Stored data:

-=-=-

(** Listing uploads never misses one. Following the markers of
    [list_multipart_uploads] ends, whatever markers it starts from, and the
    pages together are exactly the uploads of the bucket whose key has the prefix
    and that come after the marked upload; when the marked upload is gone, the
    listing goes on with the first upload of its key, and a marker before the
    prefix does not widen the listing. Each upload is listed once, ordered by key
    and by initiation. *)
Theorem list_uploads_pages (c : Catalog) (bucket prefix : bytes) (limit : Z)
    (markers : option (bytes * bytes))
    (Hreach : reachable c) (Hbucket : uuid_ok bucket) (Hprefix : key_ok prefix)
    (Hlimit : 1 ≤ limit < u64_max) (Hmarker : match markers with None => True | Some m => key_ok m.1 end) :
  ∃ found, follow (uploads_page c bucket prefix limit) (size (MULTIPART_ORDER c)) markers = Ok (Some found) ∧
    StronglySorted upload_before found ∧
    (∀ u, u ∈ found ↔ get_multipart_upload (u_id u) c = Some u ∧ u_bucket_id u = bucket ∧
                      prefix `prefix_of` u_key u ∧ listed_after c bucket markers u).
Proof.
  apply reachable_inv in Hreach as Hinv. eexists.
  split_and!; [by apply all_uploads_spec| |intros u; by apply (elem_of_all_uploads c Hinv bucket prefix limit)].
  apply table_range_omap_sorted. intros k v k' v' u u' Hv Hv' Hr Hr' Hx Hx' Hlt. simpl in Hx, Hx'.
  destruct (upload_row_of c Hinv _ _ Hv) as (u1 & Hu & -> & Hid & Hok), (upload_row_of c Hinv _ _ Hv') as (u2 & Hu' & -> & Hid' & Hok').
  simplify_eq. apply (in_range_from _ (object_prefix bucket prefix)) in Hr as [Hr _], Hr' as [Hr' _]; try by apply (upload_start_after c bucket prefix).
  apply upload_prefix_rows in Hr as [Hb _], Hr' as [Hb' _]; try done.
  apply upload_order_before; try done; [congruence|]. intros Heq. assert (u = u') as -> by congruence.
  apply bytes_lt_alt in Hlt as [_ ?]. done.
Qed.

(** The retention report is complete. Following the cursor of
    [list_object_locks] ends, and the pages together are exactly the lock records
    of the catalog, each once, with the bucket, key and version they belong to;
    no lock is without its version. *)
Theorem list_locks_pages (c : Catalog) (limit : Z) (Hreach : reachable c) (Hlimit : 1 ≤ limit ≤ 1000) :
  ∃ found, follow (locks_page c limit) (size (OBJECT_LOCKS c)) None = Ok (Some found) ∧
    StronglySorted (λ x y, bytes_lt (locked_version_id x) (locked_version_id y)) found ∧
    (∀ v s, OBJECT_LOCKS c !! v = Some s ↔ ∃ x, x ∈ found ∧ locked_version_id x = v ∧ locked_state x = s) ∧
    (∀ x, x ∈ found → is_Some (get_object_version (locked_bucket_id x) (locked_key x) (locked_version_id x) c)).
Proof.
  apply reachable_inv in Hreach as Hinv. eexists. split_and!; [by apply all_locks_spec| | |].
  - apply table_range_omap_sorted. intros k s k' s' x x' Hs Hs' _ _ Hx Hx' Hlt.
    destruct (lock_key_row c Hinv _ _ Hs) as (r & Hr & Hid & _), (lock_key_row c Hinv _ _ Hs') as (r' & Hr' & Hid' & _).
    unfold locked_row in Hx, Hx'. simpl in Hx, Hx'. rewrite Hr in Hx. rewrite Hr' in Hx'. simplify_eq/=. done.
  - intros v s. split.
    + intros Hs. destruct (lock_key_row c Hinv _ _ Hs) as (r & Hr & Hid & _). eexists. split; [|split].
      * apply elem_of_locks; [done|]. exists v, s. split; [done|]. unfold locked_row. simpl. by rewrite Hr.
      * done.
      * done.
    + intros (x & (v' & s' & Hs & Hx)%elem_of_locks & <- & <-); [|done].
      destruct (lock_key_row c Hinv _ _ Hs) as (r & Hr & Hid & _).
      unfold locked_row in Hx. simpl in Hx. rewrite Hr in Hx. by simplify_eq/=.
  - intros x (v & s & Hs & Hx)%elem_of_locks; [|done]. destruct (lock_key_row c Hinv _ _ Hs) as (r & Hr & Hid & _).
    unfold locked_row in Hx. simpl in Hx. rewrite Hr in Hx. injection Hx as <-. unfold get_object_version, record_matches.
    cbn. rewrite Hid, Hr. cbn. rewrite !(bool_decide_true (_ = _)) by done. by eexists.
Qed.
End Theorems.
(* ===== verification/ServiceList.v ===== *)
(** * Listing with a delimiter

    [ObjectService::list] of [crates/record-store-service/src/admin.rs], the
    listing behind S3's ListObjectsV2: it walks the catalog's pages, groups keys
    by the part of them up to a delimiter, and stops when objects and groups
    together fill the page. The pages of one call are read from one catalog here,
    while the code reads a snapshot per page and a writer may come in between.
    Admission control, the bucket's lock and metrics are not modelled; the two
    failures are those the function raises itself.

    What is shown: the call always returns; following its continuation markers
    shows every object that is in no group exactly once and in order, and every
    group exactly once, even when a group is larger than a page of the catalog or
    spans two pages of the listing. *)

From S2P Require Import Prelude Bytes Tables ObjectLock CoreTypes Keys Catalog Commands CatalogInv CatalogSteps CatalogUploads CatalogMultipart Reachable Listing ListingTheorems.
Import ObjectLock CoreTypes Keys Catalog Commands CatalogInv Reachable Samples Listing ListingTheorems.

Module ServiceList.

Record ServiceListRequest := {
  sl_bucket : bytes; sl_prefix : bytes; sl_delimiter : option bytes; sl_maximum_keys : Z;
  sl_start_after : option bytes }.

Record ServiceListResult := {
  sl_objects : list ObjectMetadata;
  sl_common_prefixes : list bytes;
  sl_is_truncated : bool;
  sl_next_marker : option bytes }.

Inductive ServiceError :=
  | ServiceBucketNotFound
  | InvalidRequest (reason : string).
(* ===== verification/AuthSteps.v ===== *)
(** * The credential store over time

    Requests of [crates/record-store-auth/src] as they interleave: an operation
    that reads in one transaction and writes in another is two steps, and any
    other request may run between them. What is shown: authorization decides as
    the policies say; a disabled, revoked or deleted account cannot sign, however
    its requests interleave; an issued credential works until it is withdrawn. *)

From S2P Require Import Prelude Bytes Tables ObjectLock CoreTypes Keys Auth.
Import Keys Auth.

Module AuthSteps.

(** ** Steps *)

(** The store; the operations between their two transactions, with what they
    read; and two records of the past: which account each identifier was drawn
    for, and which credential each access key was drawn for. *)
Record Config := {
  cf_store : Store;
  cf_rotating : list (bytes * ServiceAccountInfo);
  cf_deleting : list (bytes * ServiceAccountInfo);
  cf_attaching : list (bytes * bytes);
  cf_owner : gmap bytes bytes;
  cf_issued : gmap bytes bytes }.

Definition initial : Config :=
  {| cf_store := empty_store; cf_rotating := []; cf_deleting := []; cf_attaching := [];
     cf_owner := ∅; cf_issued := ∅ |}.
(* ===== verification/Replicas.v ===== *)
(** * Replicas, movement tasks and cluster credentials

    [crates/record-store-cluster/src]: placement metadata, durability accounting
    and tombstones ([replica.rs]), replica movement tasks with their fenced
    leases and long-running operations ([tasks.rs]), node credentials and join
    tokens ([credentials.rs]). *)

From S2P Require Import Prelude Bytes Tables Digest ObjectLock CoreTypes Topology.
Import CoreTypes Topology.

Module Replicas.

(** ** Replicas ([replica.rs]) *)

Inductive ReplicaState := Pending | Healthy | Repairing | Stale | Missing | Deleting | Corrupt.
#[export] Instance ReplicaState_eq_dec : EqDecision ReplicaState.
Proof. solve_decision. Defined.

Definition readable (s : ReplicaState) : bool := match s with Healthy => true | _ => false end.
Definition durable (s : ReplicaState) : bool := match s with Healthy => true | _ => false end.
Definition usable_as_source (s : ReplicaState) : bool := match s with Healthy => true | _ => false end.
Definition needs_repair (s : ReplicaState) : bool :=
  match s with Missing | Corrupt | Stale => true | _ => false end.

Record Replica := {
  r_node_id : bytes; r_device_id : bytes; r_state : ReplicaState; r_location : bytes; r_size : Z;
  r_checksum : option Checksum; r_created_at : Z; r_verified_at : option Z; r_generation : Z }.
#[export] Instance Replica_eq_dec : EqDecision Replica.
Proof. solve_decision. Defined.

Record PayloadPlacement := {
  pl_object_id : bytes; pl_size : Z; pl_checksum : Checksum; pl_desired_replicas : Z;
  pl_storage_class : bytes; pl_placement_epoch : Z; pl_replicas : list Replica; pl_created_at : Z;
  pl_updated_at : Z }.
#[export] Instance PayloadPlacement_eq_dec : EqDecision PayloadPlacement.
Proof. solve_decision. Defined.

Definition with_replicas (replicas : list Replica) (updated_at : Z) (p : PayloadPlacement) : PayloadPlacement :=
  {| pl_object_id := pl_object_id p; pl_size := pl_size p; pl_checksum := pl_checksum p;
     pl_desired_replicas := pl_desired_replicas p; pl_storage_class := pl_storage_class p;
     pl_placement_epoch := pl_placement_epoch p; pl_replicas := replicas; pl_created_at := pl_created_at p;
     pl_updated_at := updated_at |}.

(** The order of [(node_id, device_id)] pairs. *)
Definition target_le (a b : bytes * bytes) : Prop :=
  bytes_lt a.1 b.1 ∨ (a.1 = b.1 ∧ bytes_le a.2 b.2).
#[export] Instance target_le_dec : RelDecision target_le.
Proof. intros a b. unfold target_le. apply _. Defined.

Definition target (r : Replica) : bytes * bytes := (r_node_id r, r_device_id r).
Definition replica_le (a b : Replica) : Prop := target_le (target a) (target b).
#[export] Instance replica_le_dec : RelDecision replica_le.
Proof. intros a b. unfold replica_le. apply _. Defined.

Definition on_target (node_id device_id : bytes) (r : Replica) : bool :=
  bool_decide (r_node_id r = node_id) && bool_decide (r_device_id r = device_id).
Definition on_node (node_id : bytes) (r : Replica) : bool := bool_decide (r_node_id r = node_id).

Definition replica (p : PayloadPlacement) (node_id : bytes) : option Replica := find (on_node node_id) (pl_replicas p).
Definition replica_on (p : PayloadPlacement) (node_id device_id : bytes) : option Replica :=
  find (on_target node_id device_id) (pl_replicas p).

(** [Vec::dedup_by_key] keeps the first of each run of equal keys. *)
Fixpoint dedup_targets (l : list Replica) : list Replica :=
  match l with
  | x :: (y :: _) as rest => if bool_decide (target x = target y) then
                               match dedup_targets rest with [] => [x] | _ :: tail => x :: tail end
                             else x :: dedup_targets rest
  | l => l
  end.

Definition placement_new (object_id : bytes) (size : Z) (checksum : Checksum) (desired_replicas : Z)
    (storage_class : bytes) (replicas : list Replica) (now : Z) : PayloadPlacement :=
  {| pl_object_id := object_id; pl_size := size; pl_checksum := checksum; pl_desired_replicas := desired_replicas;
     pl_storage_class := storage_class; pl_placement_epoch := 0;
     pl_replicas := dedup_targets (merge_sort replica_le replicas); pl_created_at := now; pl_updated_at := now |}.

Definition upsert_replica (r : Replica) (now : Z) (p : PayloadPlacement) : PayloadPlacement :=
  with_replicas
    match alter_first (on_target (r_node_id r) (r_device_id r)) (λ _, r) (pl_replicas p) with
    | Some replicas => replicas
    | None => merge_sort replica_le (pl_replicas p ++ [r])
    end now p.

(** [retain] and the flag whether anything was removed. *)
Definition retain_replicas (keep : Replica → bool) (now : Z) (p : PayloadPlacement) : bool * PayloadPlacement :=
  let kept := List.filter keep (pl_replicas p) in
  if bool_decide (length kept = length (pl_replicas p)) then (false, p)
  else (true, with_replicas kept now p).
Definition remove_replica (node_id : bytes) (now : Z) (p : PayloadPlacement) : bool * PayloadPlacement :=
  retain_replicas (λ r, negb (on_node node_id r)) now p.
Definition remove_replica_on (node_id device_id : bytes) (now : Z) (p : PayloadPlacement) : bool * PayloadPlacement :=
  retain_replicas (λ r, negb (on_target node_id device_id r)) now p.

Definition placement_nodes (p : PayloadPlacement) : gset bytes := list_to_set (r_node_id <$> pl_replicas p).

Record Durability := {
  desired : Z; current : Z; healthy : Z; readable_count : Z; unavailable : Z; damaged : Z }.
#[export] Instance Durability_eq_dec : EqDecision Durability.
Proof. solve_decision. Defined.
(* ===== verification/ClusterPlacements.v ===== *)
(** * Placements, their index and their sums

    The invariant of the placement tables: every replica of a placement has its
    row in the per-node index, deleted payloads have no placement, and the usage
    counters are the sums over the rows. *)

From S2P Require Import Prelude Bytes Tables ObjectLock CoreTypes Keys Topology Replicas ClusterCatalog ClusterInv.
Import CoreTypes Keys Topology Replicas ClusterCatalog ClusterInv.

Module ClusterPlacements.

Definition index_key (object_id : bytes) (r : Replica) : bytes := node_replica_key (r_node_id r) object_id (r_device_id r).

(** The usage counters hold the sums over the rows. *)
Record CountsInv (c : ClusterCatalog) : Prop := {
  co_count : read_counter c PLACEMENT_COUNT = placement_sum c;
  co_logical : read_counter c LOGICAL_BYTES = logical_sum c;
  co_physical : read_counter c PHYSICAL_BYTES = physical_sum c;
  co_tombstones : read_counter c TOMBSTONE_COUNT = tombstone_sum c }.

(** ** Sizes *)

Lemma physical_bytes_nonneg p : Forall replica_ok (pl_replicas p) → 0 ≤ physical_bytes p.
Proof.
  intros Hall. unfold physical_bytes. set (l := List.filter _ _).
  assert (Hl : Forall (λ r, 0 ≤ r_size r) l).
  { unfold l. induction Hall as [|r l' (_ & _ & Hr) _ IH]; cbn; [done|]. destruct (occupies_bytes _); [by constructor|done]. }
  clearbody l. assert (Hgen : ∀ acc, 0 ≤ acc → 0 ≤ foldl (λ total r, u64_saturating_add total (r_size r)) acc l).
  { induction Hl as [|r l' Hr _ IH]; intros acc Hacc; cbn [foldl]; [done|]. apply IH. unfold u64_saturating_add, u64_max. lia. }
  by apply Hgen.
Qed.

-=-=-

INSTRUCTIONS TO FOLLOW: Repeat the entries above verbatim, but only from the line that has "other request may" down to the line that has "metadata, durability accounting", inclusive.

ANSWER TO THIS TASK:
    other request may run between them. What is shown: authorization decides as
    the policies say; a disabled, revoked or deleted account cannot sign, however
    its requests interleave; an issued credential works until it is withdrawn. *)

From S2P Require Import Prelude Bytes Tables ObjectLock CoreTypes Keys Auth.
Import Keys Auth.

Module AuthSteps.

(** ** Steps *)

(** The store; the operations between their two transactions, with what they
    read; and two records of the past: which account each identifier was drawn
    for, and which credential each access key was drawn for. *)
Record Config := {
  cf_store : Store;
  cf_rotating : list (bytes * ServiceAccountInfo);
  cf_deleting : list (bytes * ServiceAccountInfo);
  cf_attaching : list (bytes * bytes);
  cf_owner : gmap bytes bytes;
  cf_issued : gmap bytes bytes }.

Definition initial : Config :=
  {| cf_store := empty_store; cf_rotating := []; cf_deleting := []; cf_attaching := [];
     cf_owner := ∅; cf_issued := ∅ |}.
(* ===== verification/Replicas.v ===== *)
(** * Replicas, movement tasks and cluster credentials

    [crates/record-store-cluster/src]: placement metadata, durability accounting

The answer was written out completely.